1996
My Friend Lizzie
June 1996


“My Friend Lizzie,” Friend, June 1996, 11

My Friend Lizzie

Think of your brethren like unto yourselves (Jacob 2:17).

Thunk, thunk, thunk! My two older brothers and I were “washboarding” our baseball bats along the rails on our banister. There were twenty-three steps heading down in a gentle, sloping curve. Between the noise of the bats and our own squeals, we didn’t hear Mom come in.

“What are you three doing? I left you working. You promised that if we moved here, you’d help with the fixing-up. Now get busy.”

We trudged back to our chores.

I felt like Cinderella. Work, work, work! And I couldn’t even escape to a friend’s house, since I hadn’t met anyone here yet.

I sprayed my bedroom walls with water and scraped the ancient layers of wallpaper till strips of brown paper lay in soggy piles at my feet.

When we first moved here, it was fun. We all enjoyed destruction. We helped knock down rickety sheds in the yard and plaster from the walls. By now, however, everything was drudgery.

Our house had been built by our great-great-grandfather, and when the opportunity came for my father to buy it, he leaped at the chance. Mom was more reluctant. I understood why better now.

I brushed a sweaty strand of hair from my eyes. At least the scraping was nearly done. Next we’d patch cracks and put up the wallpaper that waited in my bottom drawer.

As I was scraping near the mantel, I noticed marks on the plaster. I uncovered more and saw that someone had painted flowers twining all around the fireplace—and down near the baseboard something was scribbled: Lizzie Johnson, August 10, 1905!

“Well, for goodness’ sake,” Dad said when I showed him. “Her last name shows that she’s a relation. Let’s look her up in the old family Bible.”

Dad lifted the heavy book from its shelf and gently turned the brittle pages. He found where the names of my great-great-grandfather’s family were listed. They were all boys except one. “Elizabeth Johnson” was written in faded, curlicue letters.

“That must be her,” Dad said. “Lizzie is short for Elizabeth, so she’s your great-great-aunt. I bet your bedroom was hers when she was a girl.”

Suddenly Dad clapped a hand to his forehead. “I knew that name sounded familiar! I think I have her journal with our family papers. She’s one of the people your mother and I have done the temple work for. Would you like to read her journal?”

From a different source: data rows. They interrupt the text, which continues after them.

Lemma next_message_positive q n :
  next_message q = Frame n \/ next_message q = Request n -> 0 < n.
Proof.
  unfold next_message. destruct q as [|a [|b [|c [|d q]]]]; try (by intros [|]).
  set (l := a :: _). pose proof (byte_val_range c). pose proof (byte_val_range d).
  destruct (byte_val a =? 36); [destruct (_ <? _); intros [|]; simplify_eq; lia|].
  destruct (find_sub _ l) as [i|] eqn:Hi; [|destruct (_ <=? _); by intros [|]].
  apply find_sub_Some in Hi as [? _]. intros [|]; simplify_eq; lia.
Qed.

(** How much fuel is given does not matter, once it is the length of the input. *)
Lemma process_loop_fuel fuel1 fuel2 v fd s w :
  len (RtspServer.GetSdp v) < 2 ^ 62 -> session_ok s ->
  len (bq_contents (read_buffer_ (conn_ s))) <= Z.of_nat fuel1 ->
  len (bq_contents (read_buffer_ (conn_ s))) <= Z.of_nat fuel2 ->
  RtspServer.process_loop fuel1 v fd s w = RtspServer.process_loop fuel2 v fd s w.
Proof.
  intros Hsdp. revert fuel2 s w. induction fuel1 as [|fuel1 IH]; intros fuel2 s w Hs H1 H2;
    pose proof Hs as [[Hq _] _]; pose proof (len_nonneg (bq_contents (read_buffer_ (conn_ s))));
    destruct (decide (bq_contents (read_buffer_ (conn_ s)) = [])) as [He|Hne];
    try by (assert (Hz : RtspSession.GetReadBufferSize s = 0)
      by (unfold RtspSession.GetReadBufferSize, Connection.GetReadBufferSize;
          by rewrite bq_ReadableSize_spec, He);
      destruct fuel2; cbn [RtspServer.process_loop]; rewrite Hz).
  { destruct Hne. apply len_0. lia. }
  destruct fuel2 as [|fuel2]; [destruct Hne; apply len_0; lia|].
  assert (Hpos : 0 < len (bq_contents (read_buffer_ (conn_ s)))).
  { destruct (decide (len (bq_contents (read_buffer_ (conn_ s))) = 0)) as [H0|]; [|lia].
    by apply len_0 in H0. }
  rewrite !process_loop_turn by done.
  destruct (next_message (bq_contents (read_buffer_ (conn_ s)))) as [n|n| |] eqn:Hk; try done;
    pose proof (next_message_positive _ n ltac:(rewrite Hk; by auto)) as Hn.
  - destruct (consume_shorter s n Hs Hn) as (Hs' & _ & Hlt). specialize (Hlt Hpos).
    apply IH; [done|lia..].
  - unfold request_turn, mbind, M_bind.
    destruct (RtspSession.ProcessData _ s _ _ w) as [[st s1] w1|] eqn:Hrun; [|done].
    apply ProcessData_keeps in Hrun as [Hs1 Hr]; [|done|done].
    destruct (consume_shorter s1 n Hs1 Hn) as (Hs2 & _ & Hlt). rewrite Hr in Hlt.
    specialize (Hlt Hpos).
    match goal with |- context [(if ?b then ?x else ?y) w1] =>
      destruct ((if b then x else y) w1) as [st2 w2|]; [|done] end.
    apply IH; [done|lia..].
Qed.

(** C18: The loop on the input ends.  For a session stored in a well-formed server,
    whatever bytes its client sent: as many turns as there are bytes are enough,
    more make no difference, and the loop only fails for want of memory or inside
    the parser. *)
Theorem input_loop_terminates fuel v fd s s0 w :
  server_ok v -> om_find fd (sessions_ v) = Some s0 -> session_ok s ->
  fd_guard_ (conn_ s) = fd_guard_ (conn_ s0) ->
  len (bq_contents (read_buffer_ (conn_ s))) <= Z.of_nat fuel ->
  (forall more, RtspServer.process_loop (fuel + more) v fd s w =
    RtspServer.process_loop fuel v fd s w) /\
  forall f, RtspServer.process_loop fuel v fd s w = Fault f ->
    f = ProcessAborted \/ f = UndefinedBehaviour InParser.
Proof.
  intros Hok Hf Hs Hg Hfuel. split.
  - intros more. apply process_loop_fuel; [apply Hok|done|lia|done].
  - intros f Hrun. apply tolerated_faults.
    apply (owns_fault (RtspServer.process_loop fuel v fd s) (fun _ _ => True) (fun _ => 0) w);
      [|done]. by eapply owns_process_loop.
Qed.
End termination.

(** ** Requests in a ring buffer *)
Section requests.
Context `{K : Kernel}.
Implicit Types v : rtsp_server ring_buffer.
Implicit Types s : rtsp_session ring_buffer.

(** The parser sees of a buffer the bytes it reads. *)
Lemma Parse_reads m m' n r :
  mem_read m 0 n = mem_read m' 0 n \/ kMaxRtspRequestDataLen < n ->
  RtspParser.Parse (Some m) n r = RtspParser.Parse (Some m') n r.
Proof.
  intros H. unfold RtspParser.Parse. destruct (n =? 0); [done|].
  destruct (Z.ltb_spec kMaxRtspRequestDataLen n); [done|].
  destruct H as [->|]; [done|lia].
Qed.

Lemma request_turn_reads next v fd s m m' n :
  mem_read m 0 n = mem_read m' 0 n \/ kMaxRtspRequestDataLen < n ->
  request_turn next v fd s m n = request_turn next v fd s m' n.
Proof.
  intros H. unfold request_turn, RtspSession.ProcessData.
  by rewrite (Parse_reads m m').
Qed.

Lemma next_message_request q n :
  next_message q = Request n -> 4 <= n <= len q.
Proof.
  unfold next_message. destruct q as [|a [|b [|c [|d q]]]]; try done.
  set (l := a :: _). destruct (byte_val a =? 36); [by destruct (_ <? _)|].
  destruct (find_sub _ l) as [i|] eqn:Hi; [|by destruct (_ <=? _)].
  intros [= <-]. pose proof (find_sub_bound _ _ _ Hi) as Hb.
  change (len (crlf ++ crlf)) with 4 in Hb. apply find_sub_Some in Hi as [? _]. lia.
Qed.

Lemma contents_nonempty s n : next_message (rb_contents (read_buffer_ (conn_ s))) = Request n ->
  bq_contents (read_buffer_ (conn_ s)) <> [].
Proof.
  change (bq_contents (read_buffer_ (conn_ s))) with (rb_contents (read_buffer_ (conn_ s))).
  intros Hn He. by rewrite He in Hn.
Qed.

(** A request that lies contiguously is handed over as it is. *)
Lemma request_in_place fuel v fd s n w :
  rb_wf (read_buffer_ (conn_ s)) ->
  next_message (rb_contents (read_buffer_ (conn_ s))) = Request n ->
  n <= RingBuffer.ContiguousReadableSize (read_buffer_ (conn_ s)) ->
  RtspServer.process_loop (S fuel) v fd s w =
  request_turn (RtspServer.process_loop fuel v fd) v fd s
    (ztake n (rb_contents (read_buffer_ (conn_ s)))) n w.
Proof.
  intros Hwf Hn Hc. pose proof (next_message_request _ _ Hn) as Hb.
  rewrite process_loop_turn by (done || by eapply contents_nonempty).
  change (bq_contents (read_buffer_ (conn_ s))) with (rb_contents (read_buffer_ (conn_ s))).
  rewrite Hn. change (RtspSession.GetReadBuffer s) with
    (RingBuffer.ReadPtr (read_buffer_ (conn_ s))).
  erewrite request_turn_reads; [done|]. left.
  rewrite rb_ReadPtr_spec by (done || lia).
  rewrite mem_read_Some by (rewrite ?len_ztake; lia).
  by rewrite (zdrop_0 0), ztake_ztake, Z.min_id by lia.
Qed.

(** C16: The hand-over of a request.  When a complete request of [n] bytes heads
    the input and lies contiguously in the ring, the turn parses and answers
    exactly the first [n] bytes of the input, consumes them, and goes on with the
    rest.  When the request wraps around the end of the ring (and is not longer
    than the parser's limit), the parser is given a pointer from which it reads
    past the end of the buffer. *)
Theorem request_turn_contiguous fuel v fd s n w :
  rb_wf (read_buffer_ (conn_ s)) ->
  next_message (rb_contents (read_buffer_ (conn_ s))) = Request n ->
  let text := ztake n (rb_contents (read_buffer_ (conn_ s))) in
  let contiguous := RingBuffer.ContiguousReadableSize (read_buffer_ (conn_ s)) in
  RtspServer.process_loop (S fuel) v fd s w =
  if (n <=? contiguous) || (kMaxRtspRequestDataLen <? n)
  then request_turn (RtspServer.process_loop fuel v fd) v fd s text n w
  else Fault (UndefinedBehaviour InParser).
Proof.
  intros Hwf Hn text contiguous. pose proof (next_message_request _ _ Hn) as Hb.
  destruct (Z.leb_spec n contiguous) as [Hc|Hc]; cbn [orb]; [by apply request_in_place|].
  rewrite process_loop_turn by (done || by eapply contents_nonempty).
  change (bq_contents (read_buffer_ (conn_ s))) with (rb_contents (read_buffer_ (conn_ s))).
  rewrite Hn. change (RtspSession.GetReadBuffer s) with
    (RingBuffer.ReadPtr (read_buffer_ (conn_ s))).
  destruct (Z.ltb_spec kMaxRtspRequestDataLen n) as [Hm|Hm].
  - erewrite request_turn_reads; [done|]. by right.
  - unfold request_turn, RtspSession.ProcessData, RtspSession.UpdateActivity, RtspParser.Parse.
    cbv [mbind M_bind sys].
    rewrite (proj2 (Z.eqb_neq n 0)), (proj2 (Z.ltb_ge _ n)) by lia.
    pose proof (bq_ReadableSize_spec (read_buffer_ (conn_ s)) Hwf) as Hrs. cbn in Hrs.
    rewrite rb_ReadPtr_past; [done|done|]. unfold contiguous in Hc. lia.
Qed.
End requests.
Lemma find_head_end l ls :
  Forall (fun l => one_line l /\ l <> []) (l :: ls) ->
  find_sub (crlf ++ crlf) (head_text (l :: ls)) = Some (len (head_text (l :: ls)) - 4).
Proof.
  revert l. induction ls as [|l2 ls IH]; intros l Hls; apply Forall_cons in Hls as [[Hl Hne] Hls];
    unfold head_text; rewrite fmap_cons, mjoin_cons, <-!app_assoc, find_blank by done.
  - change (Some (len l) = Some (len (l ++ crlf ++ crlf) - 4)). f_equal. rewrite !len_app.
    change (len crlf) with 2. lia.
  - pose proof (IH l2 Hls) as Hnext. apply Forall_cons in Hls as [[Hl2 Hne2] _].
    assert (Hs : starts_with crlf (head_text (l2 :: ls)) = false).
    { unfold head_text. rewrite fmap_cons, mjoin_cons, <-!app_assoc. by apply line_no_crlf. }
    fold (head_text (l2 :: ls)). rewrite Hs, Hnext. cbn [fmap option_fmap option_map].
    f_equal. rewrite !len_app. change (len crlf) with 2. lia.
Qed.

Lemma request_message_ok q : request_ok q -> message_ok (RequestText (request_text q)).
Proof.
  intros Hq. pose proof Hq as [_ Hu _ _]. cbn [message_ok].
  set (start := start_line (RtspParser.MethodToString (cr_method q)) (cr_url q) kRtspVersion).
  assert (Htext : request_text q = head_text (start :: (header_line <$> request_headers q))).
  { unfold request_text, message, head_text. fold start.
    rewrite fmap_cons, mjoin_cons, <-!app_assoc, app_nil_r. do 2 f_equal.
    by rewrite <-list_fmap_compose. }
  split.
  - rewrite Htext. apply find_head_end. constructor.
    + split; [by apply start_line_one_line; [apply method_token|done|split]|].
      unfold start, start_line. by destruct (RtspParser.MethodToString (cr_method q)).
    + apply Forall_fmap. eapply Forall_impl; [by apply request_headers_ok|].
      intros h Hh. split; [by apply header_line_one_line|]. unfold header_line.
      by destruct (fst h).
  - unfold request_text, message, start_line. by destruct (cr_method q).
Qed.

(** ** Serving the requests *)

(** The reply depends on the session's identifier only. *)
Lemma reply_to_id {Q} sdp (s s' : rtsp_session Q) q :
  session_id_ s' = session_id_ s -> reply_to sdp s' q = reply_to sdp s q.
Proof.
  intros Hid. unfold reply_to. set (r := mkRtspRequest _ _ _ _ _ _ _).
  exact (message_of_id sdp s s' (UseRequest r) Hid).
Qed.

Section exchange.
Context `{K : Kernel} `{KL : !KernelLaws}.
Implicit Types v : rtsp_server ring_buffer.
Implicit Types s : rtsp_session ring_buffer.

Definition replies sdp s (qs : list client_request) : bytes := mjoin (reply_to sdp s <$> qs).
(** C31: A left-over event disconnects a new client.  Take any batch of events whose
    first part left no session at [fd] -- the old client's was closed -- and which
    goes on with the event of the listener and the read event of the old client, at
    [fd].  If the new client is given [fd], with room for its session, and has sent
    nothing yet, it is accepted and counted, and then the event that was not its own
    closes its connection and removes its session, and no other; unless there is no
    memory for it or the first part failed. *)
Theorem stale_event_closes_newcomer rs e r fd v0 w0 v w :
  server_ok v0 -> snapshot_ v0 = [] ->
  EpollLoop.dispatch event_loop_ RtspServer.invoke rs v0 w0 = Done v w ->
  om_find fd (sessions_ v) = None -> newcomer fd e v w ->
  er_fd r = fd -> Z.land (er_events r) kRead <> 0 ->
  match EpollLoop.dispatch event_loop_ RtspServer.invoke (rs ++ [e; r]) v0 w0 with
  | Done v' w' =>
    (exists v1 w1 s, EpollLoop.dispatch event_loop_ RtspServer.invoke (rs ++ [e]) v0 w0 = Done v1 w1 /\
       om_find fd (sessions_ v1) = Some s /\ fresh_session fd s /\ closed_since fd w1 w') /\
    total_connections_ v' = u64 (total_connections_ v + 1) /\
    forall k, om_find k (sessions_ v') = om_find k (sessions_ v)
  | Fault f => f = ProcessAborted \/ f = UndefinedBehaviour InParser
  end.
Proof.
  intros Hok0 Hsn0 Hrs Hnone Hnew <- Hread. rewrite !dispatch_app, Hrs.
  assert (Hown : forall rs v0, server_ok v0 ->
    owns (EpollLoop.dispatch event_loop_ RtspServer.invoke rs v0)
      (fun v' _ => server_ok v' /\ fixed v' = fixed v0) (fun _ => 0)).
  { intros rs0 v1 Hv1. apply owns_dispatch; [done|]. by intros ? ? ? ? _. }
  destruct (owns_elim _ _ _ _ _ _ (Hown rs v0 Hok0) Hrs) as [Hok Hfix]. injection Hfix as _ Hsn.
  pose proof (wlp_newcomer_accepted (er_fd r) e v w Hok Hnew) as Hacc.
  pose proof (Hown [e] v Hok) as Howne. change (e :: [r]) with ([e] ++ [r]). rewrite dispatch_app.
  assert (Hone : EpollLoop.dispatch event_loop_ RtspServer.invoke [e] v w =
    RtspServer.OnNewConnection v (er_fd e) w).
  { cbn [EpollLoop.dispatch]. rewrite (nc_callback _ _ _ _ Hnew). cbn [RtspServer.invoke].
    unfold mbind, M_bind. by destruct (RtspServer.OnNewConnection v (er_fd e) w). }
  unfold wlp in Hacc. rewrite <-Hone in Hacc.
  destruct (EpollLoop.dispatch _ _ [e] v w) as [v1 w1|f] eqn:Hev.
  2: { apply tolerated_faults. by eapply owns_fault. }
  destruct (owns_elim _ _ _ _ _ _ Howne Hev) as [Hok1 Hfix1]. injection Hfix1 as _ Hsn1.
  pose proof (owns_grows _ _ _ _ _ _ Howne Hev) as Hg.
  destruct Hacc as (s & Hs & Hfr & Hcb & Htotal).
  assert (Hf1 : om_find (er_fd r) (sessions_ v1) = Some s) by (rewrite Hs; apply om_find_set_eq).
  pose proof (wp_stale_event v1 (er_fd r) s r w1 Hok1 ltac:(congruence) Hf1 (nc_fd _ _ _ _ Hnew)
    Hread (fun n => nc_silent _ _ _ _ Hnew _ n Hg)) as Hwp.
  cbn [EpollLoop.dispatch]. rewrite Hcb. cbn [RtspServer.invoke]. unfold mbind, M_bind. unfold wp in Hwp.
  destruct (RtspServer.client_ready v1 (er_fd r) r w1) as [v2 w2|]; [|done].
  destruct Hwp as (Hgone & Hothers & Ht2 & Hclosed). cbn.
  split; [by exists v1, w1, s|]. split; [congruence|].
  intros k. destruct (decide (k = er_fd r)) as [->|Hk]; [congruence|].
  rewrite Hothers, Hs by done. apply om_find_set_ne; [by apply ok_sorted|congruence].
Qed.
End stale.

(** ** Witnesses *)

(** The listener is 4, the timer 6, the event loop 5; the client at 7 has torn its
    session down. *)
Definition leaving : rtsp_server ring_buffer :=
  mkRtspServer 554 1 64 (lit "0.0.0.0") 1
    (mkEpollLoop 5 true 64 {[4 := OnListenerReady; 6 := OnTimerReady; 7 := OnClientReady]}) 4 true
    [] [(7, session_with (ring_of 8 []) SessionState.kTeardown 0)] 30 60 6 0 1 0 0 [] [].

Definition ready (fd : Z) : EventResult := mkEventResult fd kRead.

Lemma leaving_ok : server_ok leaving.
Proof.
  split; [by vm_compute|by vm_compute|by vm_compute|done|].
  split; [|by repeat constructor|constructor|constructor|by intros ? ?%not_elem_of_nil|done].
  constructor; [|constructor]. split; [done|done|].
  split; [|by vm_compute]. split; split; vm_compute; repeat split; discriminate.
Defined.

Lemma torn_down_is_removed_witness :
  match EpollLoop.dispatch event_loop_ (RtspServer.invoke (K := sample_kernel (scripted [])))
    [ready 8; ready 6] leaving world0 with
  | Done v' _ => om_find 7 (sessions_ v') = None
  | Fault _ => [ready 8] <> []
  end.
Proof.
  apply (torn_down_is_removed (K := sample_kernel (scripted [])) 7 6
    (session_with (ring_of 8 []) SessionState.kTeardown 0) [ready 8] (ready 6) leaving world0).
  - split; [exact leaving_ok|reflexivity|reflexivity|by left|reflexivity].
  - reflexivity.
  - intros tr. reflexivity.
  - intros r cb [<-|[]]. vm_compute. congruence.
  - intros r [<-|[]]. vm_compute. congruence.
Defined.

(** A server is started, listening at 3; a client connects, at 6, and tears its session
    down; then the timer at 5, the listener and the client are ready in one batch. *)
Definition teardown_script : Kernel :=
  sample_kernel (scripted [request "TEARDOWN rtsp://h/s RTSP/1.0" ["CSeq: 1"]]).

Definition left_by_client : outcome (rtsp_server ring_buffer) :=
  ('(_, v) ← RtspServer.Start (K := teardown_script) fresh_server;
   EpollLoop.dispatch event_loop_ (RtspServer.invoke (K := teardown_script)) [ready 3; ready 6] v) world0.

Lemma left_by_client_ok v w :
  left_by_client = Done v w -> server_ok v /\ snapshot_ v = [].
Proof.
  intros Hrun.
  assert (Hown : owns_upto (K := teardown_script) true ('(_, v) ← RtspServer.Start (K := teardown_script) fresh_server;
   EpollLoop.dispatch event_loop_ (RtspServer.invoke (K := teardown_script)) [ready 3; ready 6] v)
    (fun v' _ => server_ok v' /\ snapshot_ v' = []) (fun _ => 0)).
  { apply owns_bind. apply owns_Start; [exact fresh_server_ok|reflexivity|].
    intros st v' L' H1 H2 _. apply owns_dispatch; [exact H1|].
    intros v2 L2 H3 H4 _. split; [exact H3|].
    injection H4 as _ H4. injection H2 as _ H2. congruence. }
  exact (owns_elim _ _ _ _ _ _ Hown Hrun).
Qed.

(** The batch, after the timer's event. *)
Definition after_timer (Post : rtsp_server ring_buffer -> world -> rtsp_server ring_buffer ->
    world -> Prop) : Prop :=
  match left_by_client with
  | Done v0 w0 =>
    match EpollLoop.dispatch event_loop_ (RtspServer.invoke (K := teardown_script)) [ready 5] v0 w0 with
    | Done v w => Post v0 w0 v w
    | Fault _ => False
    end
  | Fault _ => False
  end.

Lemma after_timer_facts : after_timer (fun v0 _ v w =>
  (fst <$> sessions_ v0) = [6] /\ om_find 6 (sessions_ v) = None /\
  FdGuard.IsValid (listener_ v) = true /\
  callbacks_ (event_loop_ v) !! 3 = Some OnListenerReady /\
  (len (sessions_ v) <? u64 (max_sessions_ v)) = true /\
  FdGuard.IsValid (epoll_fd_ (event_loop_ v)) = true /\
  a_ret (@kernel_answer teardown_script (w_trace w) (SysAccept (listener_ v))) = 6 /\
  receives (w_trace w) = 1%nat).
Proof. vm_compute. by repeat split. Qed.

(** The kernel gives only descriptors that are not open; the client at 6 is gone after
    the timer's event, the new one gets its descriptor and loses its session. *)
Lemma stale_event_closes_newcomer_witness :
  @FreshDescriptors teardown_script /\ after_timer (fun v0 w0 v w =>
    (fst <$> sessions_ v0) = [6] /\
    match EpollLoop.dispatch event_loop_ (RtspServer.invoke (K := teardown_script))
      [ready 5; ready 3; ready 6] v0 w0 with
    | Done v' _ => total_connections_ v' = u64 (total_connections_ v + 1) /\
        forall k, om_find k (sessions_ v') = om_find k (sessions_ v)
    | Fault f => f = ProcessAborted \/ f = UndefinedBehaviour InParser
    end).
Proof.
  split; [apply scripted_fresh|]. pose proof after_timer_facts as Hfacts. unfold after_timer in *.
  destruct left_by_client as [v0 w0|] eqn:Hleft; [|done].
  destruct (left_by_client_ok v0 w0 Hleft) as [Hok Hsn].
  destruct (EpollLoop.dispatch _ _ [ready 5] v0 w0) as [v w|] eqn:Htimer; [|done].
  destruct Hfacts as (Hold & Hnone & Hl & Hcb & Hroom & Hep & Hacc & Hrecv).
  split; [exact Hold|].
  pose proof (stale_event_closes_newcomer (K := teardown_script) [ready 5] (ready 3) (ready 6) 6
    v0 w0 v w Hok Hsn Htimer Hnone) as H.
  assert (Hnew : newcomer (K := teardown_script) 6 (ready 3) v w).
  { split; [exact Hl|exact Hcb|by apply Z.ltb_lt|exact Hep|done|exact Hacc| |].
    - intros tr n _. cbn. lia.
    - intros tr n Hg. pose proof (receives_grows _ _ Hg) as Hr. rewrite Hrecv in Hr.
      cbn. unfold clamp_answer. cbn [transfer_limit scripted].
      rewrite lookup_ge_None_2 by (cbn; lia). cbn. lia. }
  specialize (H Hnew eq_refl ltac:(discriminate)). cbn [app] in H.
  destruct (EpollLoop.dispatch _ _ [ready 5; ready 3; ready 6] v0 w0); [exact (proj2 H)|exact H].
Defined.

I was jumping up and down with excitement. “Yes! Please, please, please!”

That night I eagerly read what Lizzie had written. The June 6, 1905, entry made me gasp:

I was angry with Freddy when he took my journal and drew pictures in it.

So Lizzie was tormented by her brothers too!

I’m not mad anymore. We were rattling sticks along the stair railing, and he broke a spindle in it. Dad says he has to do extra chores all week. Poor Freddy!

I dashed to the stairway and searched the banister till I came to a spindle with a thin crack where it had been glued. What a strange feeling it gave me—it was like secrets being whispered through time!

Over the next three days I read Lizzie’s journal. She was so much like me! I felt as if I knew all about her and, strangely enough, as if she knew all about me.

What happened last week made me feel even closer to Lizzie. It was a steamy, sweltering day, and Jacob and I were digging in the cool earth beneath our back porch.

We found pieces of broken china buried there. We pretended we were archaeologists and sorted them into bags.

Then I dug up something small and round, caked with red clay.

“What is it?” Jacob asked.

“I think it’s a doorknob. I’m going to wash it off.”

As I carefully scrubbed away the mud, a rosebud mouth, dark eyes, and round pink cheeks emerged. It was the tiny head of a doll, made of thick china! Even her black hair was china. Except for a few nicks, it was in amazingly good condition.

“Cool!” Jacob cried. “Let’s see if we can find the rest.”

It felt sort of gruesome, digging for body parts.

We found her feet and hands, minus the tip of one foot and a thumb. Mama said her body had probably been made of cloth and had rotted away. She helped me sew a new body from muslin, and a gown of pink taffeta.

How did the doll end up beneath our porch? Did someone leave it there and forget about it till it was buried by time? I guess we’ll never know.

I like to think it belonged to Lizzie. I hope she knows that I have it now and is glad.

When school starts, I’ll make other friends, but Lizzie is my best friend right now. I think we knew and loved each other before I was born.

My family have only been members of the Church for a few years. We have a lot of work to do, finding and turning in our ancestors’ names and dates so that we can do the temple work for them. I’m glad that Lizzie’s work is done so that we can be together some day. Thanks to her, I know that all those names belong to real people, people who were once kids who played with dolls and rattled sticks along the railing—like my friend Lizzie.